**** SOURCE DATA

(** * dbus_digitalinputs: pulse counting and level sensing on digital inputs

    A shallow embedding of [src/dbus_digitalinputs.py].  The closure
    variables of [main] ([services], [inputs], [pulses], [settings]) form the
    program state; every nested function of [main] is a computation in a
    small state-and-exception monad, so that a Python exception leaves the
    mutations performed before it in place, as it does in the source.

    The libraries the script drives are represented by what the script uses
    of them: a [VeDbusService] is a dictionary from paths to values, a
    [SettingsDevice] is a record of typed settings that calls the callback
    on a change, and the pulse counter is the key set of its [gpiomap].
    Opening and reading the GPIO files is taken to succeed, and the two
    threads are interleaved at the granularity of one callback, one event
    of [poll] and one run of [save_counters]. *)

From Stdlib Require Import ZArith QArith Qround.
From stdpp Require Import gmap strings list fin_maps pretty.

Open Scope Z_scope.

(** ** Module constants *)

Definition VERSION : string := "0.1".
Definition MAXCOUNT : Z := 2 ^ 31 - 1.
Definition SAVEINTERVAL : Z := 60000.
(** * backend/src/utils/crypto.ts

    A shallow embedding of the five operations exported by [crypto.ts]
    ([generateKeyPair], [encryptAsymmetric], [decryptAsymmetric],
    [encryptSymmetric], [decryptSymmetric]) together with the parts of
    [tweetnacl-util] and [tweetnacl] they call.

    - JavaScript strings are sequences of UTF-16 code units ([jsstring]).
    - A [Uint8Array] is a [list byte].
    - A thrown exception is a value [Throw e]; an error object carries the
      [name] of its class and its [message].
    - The process-wide random generator is an explicit state ([rng]). *)

From Stdlib Require Import ZArith String Ascii List Bool Lia.
From Stdlib Require Import Strings.Byte.
Import ListNotations.
Local Open Scope Z_scope.

(** ** Bytes and strings *)

Definition bytes := list byte.

(** The numeric value of an array element, 0..255. *)
Definition byte_val (b : byte) : Z := Z.of_N (Byte.to_N b).

(** Storing a number into a [Uint8Array] keeps its low eight bits. *)
Definition mkbyte (z : Z) : byte :=
  match Byte.of_N (Z.to_N (z mod 256)) with
  | Some b => b
  | None => x00
  end.

(** A JavaScript string: its UTF-16 code units, each in 0..65535. *)
Definition jsstring := list Z.

Definition code_unit (c : Z) : Prop := 0 <= c < 65536.

Definition js_wf (s : jsstring) : Prop := Forall code_unit s.

(** A string literal of the source, as code units. *)
Definition js (s : string) : jsstring :=
  map (fun a => Z.of_N (N_of_ascii a)) (list_ascii_of_string s).

(** ** Exceptions *)

Record js_error := mkError { name : string; message : string }.

Definition TypeError (msg : string) : js_error := mkError "TypeError" msg.
Definition Error (msg : string) : js_error := mkError "Error" msg.
Definition URIError (msg : string) : js_error := mkError "URIError" msg.

Inductive result (A : Type) : Type :=
| Ok (a : A)
| Throw (e : js_error).
Arguments Ok {A} a.
Arguments Throw {A} e.

Definition bind {A B} (r : result A) (k : A -> result B) : result B :=
  match r with
  | Ok a => k a
  | Throw e => Throw e
  end.

Notation "'let*' x ':=' r 'in' k" := (bind r (fun x => k))
  (at level 10, x name, r at level 100, k at level 200).

(** ** tweetnacl-util (the Node.js branch) *)

Module util.

(** [A-Za-z0-9+/] *)
Definition unbase64 (c : Z) : option Z :=
  if (65 <=? c) && (c <=? 90) then Some (c - 65)
  else if (97 <=? c) && (c <=? 122) then Some (c - 97 + 26)
  else if (48 <=? c) && (c <=? 57) then Some (c - 48 + 52)
  else if c =? 43 then Some 62
  else if c =? 47 then Some 63
  else None.

Definition b64char (v : Z) : Z :=
  if v <? 26 then 65 + v
  else if v <? 52 then 97 + (v - 26)
  else if v <? 62 then 48 + (v - 52)
  else if v =? 62 then 43
  else 47.

Definition pad : Z := 61.

Definition is_alpha (c : Z) : bool :=
  match unbase64 c with Some _ => true | None => false end.

Definition is_alpha_or_pad (c : Z) : bool := is_alpha c || (c =? pad).

(** [/^(?:[A-Za-z0-9+\/]{2}[A-Za-z0-9+\/=]{2})*$/.test(s)] *)
Fixpoint base64_regex (s : jsstring) : bool :=
  match s with
  | [] => true
  | a :: b :: c :: d :: rest =>
      is_alpha a && is_alpha b && is_alpha_or_pad c && is_alpha_or_pad d
      && base64_regex rest
  | _ => false
  end.

Definition validateBase64 (s : jsstring) : result unit :=
  if base64_regex s then Ok tt else Throw (TypeError "invalid encoding").

(** [Buffer.from(arr).toString('base64')]: RFC 4648 with padding. *)
Fixpoint encodeBase64 (arr : bytes) : jsstring :=
  match arr with
  | [] => []
  | [a] =>
      let a := byte_val a in
      [b64char (a / 4); b64char (a mod 4 * 16); pad; pad]
  | [a; b] =>
      let a := byte_val a in
      let b := byte_val b in
      [b64char (a / 4); b64char (a mod 4 * 16 + b / 16);
       b64char (b mod 16 * 4); pad]
  | a :: b :: c :: rest =>
      let a := byte_val a in
      let b := byte_val b in
      let c := byte_val c in
      b64char (a / 4) :: b64char (a mod 4 * 16 + b / 16)
      :: b64char (b mod 16 * 4 + c / 64) :: b64char (c mod 64)
      :: encodeBase64 rest
  end.

(** [Buffer.from(s, 'base64')] on a string that passed [validateBase64]:
    every group of four characters yields one byte per character after
    the first, and decoding stops at the first ['=']. *)
Fixpoint buffer_from_base64 (s : jsstring) : bytes :=
  match s with
  | a :: b :: c :: d :: rest =>
      match unbase64 a, unbase64 b with
      | Some va, Some vb =>
          mkbyte (va * 4 + vb / 16) ::
          match unbase64 c with
          | Some vc =>
              mkbyte (vb mod 16 * 16 + vc / 4) ::
              match unbase64 d with
              | Some vd => mkbyte (vc mod 4 * 64 + vd) :: buffer_from_base64 rest
              | None => []
              end
          | None => []
          end
      | _, _ => []
      end
  | _ => []
  end.

Definition decodeBase64 (s : jsstring) : result bytes :=
  let* _ := validateBase64 s in
  Ok (buffer_from_base64 s).

(** The UTF-8 octets of a code point. *)
Definition utf8_octets (v : Z) : bytes :=
  if v <? 128 then [mkbyte v]
  else if v <? 2048 then [mkbyte (192 + v / 64); mkbyte (128 + v mod 64)]
  else if v <? 65536 then
    [mkbyte (224 + v / 4096); mkbyte (128 + v / 64 mod 64);
     mkbyte (128 + v mod 64)]
  else
    [mkbyte (240 + v / 262144); mkbyte (128 + v / 4096 mod 64);
     mkbyte (128 + v / 64 mod 64); mkbyte (128 + v mod 64)].

Definition is_high_surrogate (c : Z) : bool := (55296 <=? c) && (c <=? 56319).
Definition is_low_surrogate (c : Z) : bool := (56320 <=? c) && (c <=? 57343).

Definition uri_malformed : js_error := URIError "URI malformed".

(** [unescape(encodeURIComponent(s))], one char code per array element:
    code units are paired into code points, an unpaired surrogate throws. *)
Fixpoint decodeUTF8 (s : jsstring) : result bytes :=
  match s with
  | [] => Ok []
  | c :: rest =>
      if is_low_surrogate c then Throw uri_malformed
      else if is_high_surrogate c then
        match rest with
        | [] => Throw uri_malformed
        | k :: rest' =>
            if is_low_surrogate k then
              let v := (c - 55296) * 1024 + (k - 56320) + 65536 in
              let* tl := decodeUTF8 rest' in
              Ok (utf8_octets v ++ tl)
            else Throw uri_malformed
        end
      else
        let* tl := decodeUTF8 rest in
        Ok (utf8_octets c ++ tl)
  end.

Definition is_continuation (b : Z) : bool := (128 <=? b) && (b <? 192).

(** The code units of a code point. *)
Definition code_units (v : Z) : jsstring :=
  if v <? 65536 then [v]
  else [55296 + (v - 65536) / 1024; 56320 + (v - 65536) mod 1024].

(** [decodeURIComponent(escape(...))] over the array's char codes: a strict
    UTF-8 decoder (overlong forms, surrogates and values above 0x10FFFF
    throw). *)
Fixpoint utf8_to_string (arr : bytes) : result jsstring :=
  match arr with
  | [] => Ok []
  | b0 :: rest =>
      let x0 := byte_val b0 in
      if x0 <? 128 then
        let* tl := utf8_to_string rest in Ok (x0 :: tl)
      else if x0 <? 192 then Throw uri_malformed
      else if x0 <? 224 then
        match rest with
        | b1 :: rest1 =>
            let x1 := byte_val b1 in
            let v := (x0 - 192) * 64 + (x1 - 128) in
            if is_continuation x1 && (128 <=? v) then
              let* tl := utf8_to_string rest1 in Ok (code_units v ++ tl)
            else Throw uri_malformed
        | _ => Throw uri_malformed
        end
      else if x0 <? 240 then
        match rest with
        | b1 :: b2 :: rest2 =>
            let x1 := byte_val b1 in
            let x2 := byte_val b2 in
            let v := (x0 - 224) * 4096 + (x1 - 128) * 64 + (x2 - 128) in
            if is_continuation x1 && is_continuation x2 && (2048 <=? v)
               && negb ((55296 <=? v) && (v <=? 57343)) then
              let* tl := utf8_to_string rest2 in Ok (code_units v ++ tl)
            else Throw uri_malformed
        | _ => Throw uri_malformed
        end
      else if x0 <? 248 then
        match rest with
        | b1 :: b2 :: b3 :: rest3 =>
            let x1 := byte_val b1 in
            let x2 := byte_val b2 in
            let x3 := byte_val b3 in
            let v := (x0 - 240) * 262144 + (x1 - 128) * 4096
                     + (x2 - 128) * 64 + (x3 - 128) in
            if is_continuation x1 && is_continuation x2 && is_continuation x3
               && (65536 <=? v) && (v <=? 1114111) then
              let* tl := utf8_to_string rest3 in Ok (code_units v ++ tl)
            else Throw uri_malformed
        | _ => Throw uri_malformed
        end
      else Throw uri_malformed
  end.

(** [util.encodeUTF8(arr)]. The function reads [arr.length] first, so a
    [null] argument raises the engine's [TypeError]. *)
Definition encodeUTF8 (arr : option bytes) : result jsstring :=
  match arr with
  | None => Throw (TypeError "Cannot read properties of null (reading 'length')")
  | Some a => utf8_to_string a
  end.

End util.

(** ** The random source *)

(** The generator behind [nacl.randomBytes]: the bytes it will ever
    produce, and how many of them have been handed out. *)
Record rng := mkRng { entropy : nat -> byte; consumed : nat }.

(** An operation that may consume entropy and may throw. *)
Definition M (A : Type) : Type := rng -> result A * rng.

(** ** tweetnacl *)

Module nacl.

(** The low-level primitives of the library
    (curve25519-xsalsa20-poly1305), taken as given. *)
Record core := mkCore {
  crypto_scalarmult_base : bytes -> bytes;
  crypto_box_beforenm : bytes -> bytes -> bytes;
  crypto_secretbox : bytes -> bytes -> bytes -> bytes;
  crypto_secretbox_open : bytes -> bytes -> bytes -> option bytes
}.

Record keypair := mkKeypair { publicKey : bytes; secretKey : bytes }.

Definition crypto_box_PUBLICKEYBYTES : nat := 32.
Definition crypto_box_SECRETKEYBYTES : nat := 32.
Definition crypto_secretbox_KEYBYTES : nat := 32.
Definition crypto_secretbox_NONCEBYTES : nat := 24.
Definition crypto_secretbox_BOXZEROBYTES : nat := 16.

Definition randomBytes (n : nat) (g : rng) : bytes * rng :=
  (map (entropy g) (seq (consumed g) n),
   mkRng (entropy g) (consumed g + n)).

Definition checkLengths (k n : bytes) : result unit :=
  if negb (length k =? crypto_secretbox_KEYBYTES)%nat
  then Throw (Error "bad key size")
  else if negb (length n =? crypto_secretbox_NONCEBYTES)%nat
  then Throw (Error "bad nonce size")
  else Ok tt.

Definition checkBoxLengths (pk sk : bytes) : result unit :=
  if negb (length pk =? crypto_box_PUBLICKEYBYTES)%nat
  then Throw (Error "bad public key size")
  else if negb (length sk =? crypto_box_SECRETKEYBYTES)%nat
  then Throw (Error "bad secret key size")
  else Ok tt.

Section WithCore.
Variable prim : core.

Definition secretbox (msg nonce key : bytes) : result bytes :=
  let* _ := checkLengths key nonce in
  Ok (crypto_secretbox prim msg nonce key).

(** [null] (here [None]) when the box is too short or fails to verify. *)
Definition secretbox_open (box nonce key : bytes) : result (option bytes) :=
  let* _ := checkLengths key nonce in
  if (length box <? crypto_secretbox_BOXZEROBYTES)%nat then Ok None
  else Ok (crypto_secretbox_open prim box nonce key).

Definition box_before (publicKey secretKey : bytes) : result bytes :=
  let* _ := checkBoxLengths publicKey secretKey in
  Ok (crypto_box_beforenm prim publicKey secretKey).

Definition box (msg nonce publicKey secretKey : bytes) : result bytes :=
  let* k := box_before publicKey secretKey in
  secretbox msg nonce k.

Definition box_open (msg nonce publicKey secretKey : bytes)
  : result (option bytes) :=
  let* k := box_before publicKey secretKey in
  secretbox_open msg nonce k.

Definition box_keyPair (g : rng) : keypair * rng :=
  let (sk, g') := randomBytes crypto_box_SECRETKEYBYTES g in
  (mkKeypair (crypto_scalarmult_base prim sk) sk, g').

End WithCore.

(** What the wrappers rely on from the primitives: the sizes of the
    arrays they fill, Diffie-Hellman agreement, and that a sealed box
    opens to its message under the same nonce and key. *)
Definition public_key_size (p : core) : Prop :=
  forall sk, length sk = 32%nat ->
  length (crypto_scalarmult_base p sk) = 32%nat.

Definition shared_key_size (p : core) : Prop :=
  forall pk sk, length pk = 32%nat -> length sk = 32%nat ->
  length (crypto_box_beforenm p pk sk) = 32%nat.

Definition key_agreement (p : core) : Prop :=
  forall a b, length a = 32%nat -> length b = 32%nat ->
  crypto_box_beforenm p (crypto_scalarmult_base p b) a =
  crypto_box_beforenm p (crypto_scalarmult_base p a) b.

********

— TASK DESCRIPTION —
Please filter the entries for the word "primitives" and copy the lines that have it.

— SOLUTION BELOW —
(** The low-level primitives of the library
(** What the wrappers rely on from the primitives: the sizes of the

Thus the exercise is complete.